Texas has been criticized for not tracking child-on-child abuse. But the notion that CPS would actively discourage foster parents from reporting abuse, and even punish them for doing so, is beyond outrageous. Even for a broken system.
No doubt, the 15-year-old had survived his own hell. In 2008, one record shows, CPS received an allegation of sexual abuse involving Bobby and “an unknown perpetrator,” but the case was closed before the investigation started due to allegations being “too vague or general.”
When Sugarek and Jeffrey kept reporting incidents, and it became clear they would not agree to adopt the teen, they say CPS officials began “shopping the boys around” to other families and at an adoption fair.
This, despite glowing reviews about the boys’ care.
According to the foster mothers and emails they sent to the boys’ therapist, Dion at one point told one mom that Bobby had put something in his rear end that felt like marshmallows.
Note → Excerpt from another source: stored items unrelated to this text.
Lemma noAE_rename sc a b : noAE (rename sc a b).
Proof. apply noAE_total. intros s. unfold rename. eauto. Qed.

Lemma noAE_remove p : noAE (remove p).
Proof. apply noAE_total. intros s. unfold remove. eauto. Qed.

Create HintDb noae.
#[local] Hint Resolve noAE_ret noAE_alloc noAE_getObj noAE_setField noAE_asRef
  noAE_asArr noAE_asStr noAE_pathVal noAE_pathIsType noAE_getBinding
  noAE_generateUid noAE_rename noAE_remove : noae.

(** Splits a computation into its calls, down to the ones in [noae]. *)
Ltac noae :=
  repeat first
    [ progress intros
    | solve [eauto with noae]
    | apply noAE_bind
    | apply noAE_forM
    | apply noAE_mapM
    | apply noAE_throw; reflexivity
    | match goal with
      | |- noAE (match ?x with _ => _ end) => destruct x
      | |- noAE (let '(_, _) := ?x in _) => destruct x
      | |- noAE (if ?b then _ else _) => destruct b
      end ].

Lemma noAE_assertNodeType ty types key v : noAE (assertNodeType ty types key v).
Proof.
  intros s e t. unfold assertNodeType. destruct (isNode _ _ _); [done|]. by intros [= <- _].
Qed.

Lemma noAE_assertValueType type key v : noAE (assertValueType type key v).
Proof. unfold assertValueType. noae. Qed.
#[local] Hint Resolve noAE_assertNodeType noAE_assertValueType : noae.

Lemma noAE_optionally ty types key v : noAE (optionally (assertNodeType ty types) key v).
Proof. unfold optionally. noae. Qed.

Lemma noAE_assertArrayOf ty types key v : noAE (assertArrayOf ty types key v).
Proof. unfold assertArrayOf, assertEach. noae. Qed.

Lemma noAE_assertParams ty params : noAE (assertParams ty params).
Proof. apply noAE_assertArrayOf. Qed.

Lemma noAE_assertOneOf values key v : noAE (assertOneOf values key v).
Proof. unfold assertOneOf. noae. Qed.
#[local] Hint Resolve noAE_optionally noAE_assertArrayOf noAE_assertParams
  noAE_assertOneOf : noae.

Lemma noAE_getField l k : noAE (getField l k).
Proof. unfold getField. noae. Qed.
#[local] Hint Resolve noAE_getField : noae.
He said Bobby had hurt him.
At mediation, with all parties at the table, the foster moms say they asked for an investigation. Again, denied.
Finally, the final straw. All three boys attended a CPS-supervised adoption fair earlier this month. When they returned, the moms say Darius told them Bobby had taken Dion to the bathroom for a long time. The 3-year-old complained his backside hurt. He wouldn’t let his moms wipe him. Days later, after a swim lesson, he bent down in the changing room, revealing a swollen rectum.
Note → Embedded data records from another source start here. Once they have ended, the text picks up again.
(** * localshare: the presence registry and the message log of [app.py]

    A shallow embedding of the Flask hub [src/app.py]: the two global
    stores ([users], [messages]), the request handlers that read and
    write them, and the background thread [prune_users].

    Modelling conventions.
    - [time.time()] and [uuid.uuid4()] are read from the environment, so
      every handler takes the clock reading [now] and the drawn token
      [uuid] as arguments.  Timestamps are Python floats in the source;
      the handlers only compare them and subtract them, and the model
      takes them in [Z] (ticks of the clock).
    - A request field obtained with [data.get(k)] is an [option string]:
      [None] when the key is missing.
    - A handler is a function from the state before the request to the
      HTTP response and the state after it.  The request body is taken
      to be a JSON object (or a form) whose fields are strings.
    - The bytes of an uploaded file and the disk are outside the model:
      whether [file.save] raised is an input of [send_file], and
      [secure_filename] (werkzeug) is a parameter.
    - [users] is a Python dict; the model is a [gmap], which forgets the
      insertion order of the keys (no handler depends on it except for
      the order of the roster and of the printed lines). *)

From stdpp Require Import gmap strings list fin_maps sorting.
From Stdlib Require Import Ascii.

Open Scope string_scope.
Open Scope list_scope.
Open Scope Z_scope.

(** ** Configuration (lines 10-12) *)

Definition USER_TIMEOUT : Z := 30.

(** ** Global state (lines 14-23) *)

(** [{"name": ..., "last_seen": ...}], the value stored under a user id. *)
Record user_info := UserInfo {
  name : string;
  last_seen : Z
}.

(** One entry of [messages]. *)
Record Message := mkMessage {
  msg_id : string;
  from_name : string;
  from_user_id : string;
  to_user_id : string;
  type : string;
  content : string;
  timestamp : Z
}.

(** The two stores, and the lines written by [print]. *)
Record state := State {
  users : gmap string user_info;
  messages : list Message;
  stdout : list string
}.

Definition initial_state : state :=
  {| users := ∅; messages := []; stdout := [] |}.

Global Instance user_info_eq_dec : EqDecision user_info.
Proof. solve_decision. Defined.

Global Instance Message_eq_dec : EqDecision Message.
Proof. solve_decision. Defined.

(** ** Responses *)

(** The JSON bodies the handlers build with [jsonify]. *)
Inductive body :=
  | Status_ok
  | Status_ok_login (user_id name : string)
  | Status_ok_file (filename : string)
  | Status_error (message : string)
  | User_list (l : list (string * string))
  | Message_list (l : list Message).

(** A response: the body and the HTTP status code. *)
Definition response : Type := body * Z.

Definition InvalidInput (r : response) : Prop := r.2 = 400.
Definition NotFound (r : response) : Prop := r.2 = 404.
Definition succeeded (r : response) : Prop := r.2 = 200.

(** ** Python truthiness of a request field *)

(** [not v] is true of [None] and of the empty string. *)
Definition truthy (v : option string) : bool :=
  match v with
  | Some s => bool_decide (s ≠ "")
  | None => false
  end.

(** [all([...])] over the truth values of its items. *)
Definition all (vs : list bool) : bool := forallb id vs.

Definition print (line : string) (s : state) : state :=
  {| users := users s; messages := messages s; stdout := stdout s ++ [line] |}.

(** ** [prune_users] (lines 28-42) *)

(** The test of line 37. *)
Definition active (timeout now : Z) (entry : string * user_info) : Prop :=
  now - last_seen entry.2 < timeout.

Global Instance active_dec timeout now entry : Decision (active timeout now entry).
Proof. unfold active. apply _. Defined.

(** The line printed for a pruned user (line 40). *)
Definition pruned_line (entry : string * user_info) : string :=
  "[Server] Pruned timed-out user: " +:+ name entry.2 +:+ " (" +:+ entry.1 +:+ ")".

(** One pass of the loop body once [time.sleep] has returned and the
    clock has been read as [now]: [active_users] collects the entries
    that pass the test, a line is printed for each of the others, and
    [users] is cleared and refilled from [active_users]. *)
Definition prune_pass (timeout now : Z) (s : state) : state :=
  let active_users := filter (active timeout now) (users s) in
  let pruned := filter (λ entry, ¬ active timeout now entry) (users s) in
  {| users := active_users;
     messages := messages s;
     stdout := stdout s ++ (pruned_line <$> map_to_list pruned) |}.

(** What a run of a Python function has produced so far. *)
Inductive run (A : Type) :=
  | Returned (a : A)
  | Looping.
Arguments Returned {A} a.
Arguments Looping {A}.

(** [while True:] of line 30, run over the successive readings of the
    clock.  The body has neither [return] nor [break]: when the readings
    are used up the thread is still in the loop. *)
Fixpoint prune_users_loop (timeout : Z) (clock : list Z) (s : state) : run Z * state :=
  match clock with
  | [] => (Looping, s)
  | now :: clock' => prune_users_loop timeout clock' (prune_pass timeout now s)
  end.

Definition prune_users : list Z → state → run Z * state :=
  prune_users_loop USER_TIMEOUT.

(** ** [login] (lines 55-72) *)

Definition login (name : option string) (uuid : string) (now : Z) (s : state)
  : response * state :=
  if negb (truthy name) then
    ((Status_error "Name is required", 400), s)
  else
    let name := default "" name in
    let user_id := uuid in
    let s1 := {| users := <[user_id := {| name := name; last_seen := now |}]> (users s);
                 messages := messages s;
                 stdout := stdout s |} in
    let s2 := print ("[Server] User logged in: " +:+ name +:+ " as " +:+ user_id) s1 in
    ((Status_ok_login user_id name, 200), s2).

(** ** [heartbeat] (lines 74-86) *)

Definition set_last_seen (now : Z) (info : user_info) : user_info :=
  {| name := name info; last_seen := now |}.

Definition heartbeat (user_id : option string) (now : Z) (s : state)
  : response * state :=
  if truthy user_id && bool_decide (is_Some (users s !! default "" user_id)) then
    let user_id := default "" user_id in
    ((Status_ok, 200),
     {| users := alter (set_last_seen now) user_id (users s);
        messages := messages s;
        stdout := stdout s |})
  else ((Status_error "User not found", 404), s).

(** ** [get_users] (lines 88-94) *)

Definition get_users (s : state) : response * state :=
  ((User_list ((λ entry : string * user_info, (entry.1, name entry.2)) <$> map_to_list (users s)),
    200), s).

(** ** [send_message] (lines 96-128) *)

(** [users.get(from_user_id, {}).get("name", "Unknown")] *)
Definition lookup_name (from_user_id : string) (s : state) : string :=
  match users s !! from_user_id with
  | Some info => name info
  | None => "Unknown"
  end.

(** [messages.append] *)
Definition append (entry : Message) (s : state) : state :=
  {| users := users s; messages := messages s ++ [entry]; stdout := stdout s |}.

(** Lines 100-118, up to [with messages_lock:].  Either the handler has
    answered already, or [msg_entry] is built, with its [msg_id] and its
    [timestamp]. *)
Definition send_message_build (from_user_id to_user_id message : option string)
    (uuid : string) (now : Z) (s : state) : (response * state) + Message :=
  if negb (all [truthy from_user_id; truthy to_user_id; truthy message]) then
    inl ((Status_error "Missing fields", 400), s)
  else
    let from_user_id := default "" from_user_id in
    let to_user_id := default "" to_user_id in
    let message := default "" message in
    let from_name := lookup_name from_user_id s in
    let msg_entry :=
      {| msg_id := uuid;
         from_name := from_name;
         from_user_id := from_user_id;
         to_user_id := to_user_id;
         type := "message";
         content := message;
         timestamp := now |} in
    inr msg_entry.

(** Lines 120-124: the append under [messages_lock], the print and the
    answer. *)
Definition send_message_commit (msg_entry : Message) (s : state) : response * state :=
  let s1 := append msg_entry s in
  let s2 := print ("Message from " +:+ from_name msg_entry +:+ " to "
                   +:+ to_user_id msg_entry +:+ ": " +:+ content msg_entry) s1 in
  ((Status_ok, 200), s2).

Definition send_message (from_user_id to_user_id message : option string)
    (uuid : string) (now : Z) (s : state) : response * state :=
  match send_message_build from_user_id to_user_id message uuid now s with
  | inl answered => answered
  | inr msg_entry => send_message_commit msg_entry s
  end.

(** ** [send_file] (lines 130-171) *)

(** An uploaded file, as far as the handler looks at it.  Its truth
    value is that of its [filename] (werkzeug's [FileStorage.__bool__]). *)
Record FileStorage := mkFileStorage {
  filename : string
}.

Definition truthy_file (file : FileStorage) : bool :=
  bool_decide (filename file ≠ "").

(** Lines 134-161, up to [with messages_lock:].  [file] is [None] when
    the form has no ['file'] part; [save_error] is [Some e] when
    [file.save] raised [e], which the [except] clause prints and
    reports. *)
Definition send_file_build (secure_filename : string → string)
    (file : option FileStorage) (from_user_id to_user_id : option string)
    (save_error : option string) (uuid : string) (now : Z) (s : state)
  : (response * state) + Message :=
  match file with
  | None => inl ((Status_error "No file part", 400), s)
  | Some file =>
      if negb (all [truthy_file file; truthy from_user_id; truthy to_user_id]) then
        inl ((Status_error "Missing fields", 400), s)
      else if bool_decide (filename file = "") then
        inl ((Status_error "No selected file", 400), s)
      else
        let from_user_id := default "" from_user_id in
        let to_user_id := default "" to_user_id in
        let filename := secure_filename (filename file) in
        match save_error with
        | Some e => inl ((Status_error e, 500), print ("[Send File Error] " +:+ e) s)
        | None =>
            let from_name := lookup_name from_user_id s in
            let file_msg :=
              {| msg_id := uuid;
                 from_name := from_name;
                 from_user_id := from_user_id;
                 to_user_id := to_user_id;
                 type := "file";
                 content := filename;
                 timestamp := now |} in
            inr file_msg
        end
  end.

(** Lines 163-167. *)
Definition send_file_commit (file_msg : Message) (s : state) : response * state :=
  let s1 := append file_msg s in
  let s2 := print ("File from " +:+ from_name file_msg +:+ " to "
                   +:+ to_user_id file_msg +:+ ": " +:+ content file_msg) s1 in
  ((Status_ok_file (content file_msg), 200), s2).

Definition send_file (secure_filename : string → string)
    (file : option FileStorage) (from_user_id to_user_id : option string)
    (save_error : option string) (uuid : string) (now : Z) (s : state)
  : response * state :=
  match send_file_build secure_filename file from_user_id to_user_id save_error uuid now s with
  | inl answered => answered
  | inr file_msg => send_file_commit file_msg s
  end.

(** ** [get_messages] (lines 173-189) *)

(** The test of line 186. *)
Definition relevant (user_id : string) (since_timestamp : Z) (msg : Message) : Prop :=
  timestamp msg > since_timestamp ∧ (to_user_id msg = user_id ∨ to_user_id msg = "all").

Global Instance relevant_dec user_id since msg : Decision (relevant user_id since msg).
Proof. unfold relevant. apply _. Defined.

(** [since] is the query parameter already parsed by [float] (a finite
    number); it defaults to 0. *)
Definition get_messages (user_id : option string) (since : option Z) (s : state)
  : response * state :=
  let since_timestamp := default 0 since in
  if negb (truthy user_id) then
    ((Status_error "User ID required", 400), s)
  else
    let user_id := default "" user_id in
    let relevant_messages := filter (relevant user_id since_timestamp) (messages s) in
    ((Message_list relevant_messages, 200), s).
His foster mothers notified the therapist, and their private case manager, and they rushed him to the doctor. Medical records show the boy had an anal “abrasion” and irritated skin, but a forensic sexual assault test was inconclusive.
The foster mothers say they had a duty to report it to CPS, and they say their DePelchin case manager encouraged it, but she warned them: CPS would take the children.
She was right. Almost immediately, CPS announced it was moving the boys to a “respite” placement.
Read the whole thing. That action by CPS happened a few weeks ago. They’re still fighting to get Dion and Darius back. I know all four people involved. Sugarek is Olivia’s principal, Jeffrey was her fourth and fifth grade teacher, and I’ve met both boys since they first brought Dion home at the start of the school year. I’m furious that the system could fail in so obvious a way, and heartbroken for two good people who had gladly taken on a tough job and done so beautifully with it. I have compassion for CPS’ caseworkers, who have an impossible job themselves, and get no support from a state government that just doesn’t care. As angry as I am about the particulars of this case, it’s the indifference from the state, which is busy defending itself from lawsuits while piously proclaiming at every opportunity how much they value babies and human life. Don’t worry, kids, Dan Patrick will stand outside every bathroom you ever use to make sure nothing bad ever happens to you. Beyond that, though, you’re on your own. These tax cuts we’re going to pass next year won’t pay for themselves, you know, and we mustn’t go around throwing money at problems we’re not really interested in solving anyway.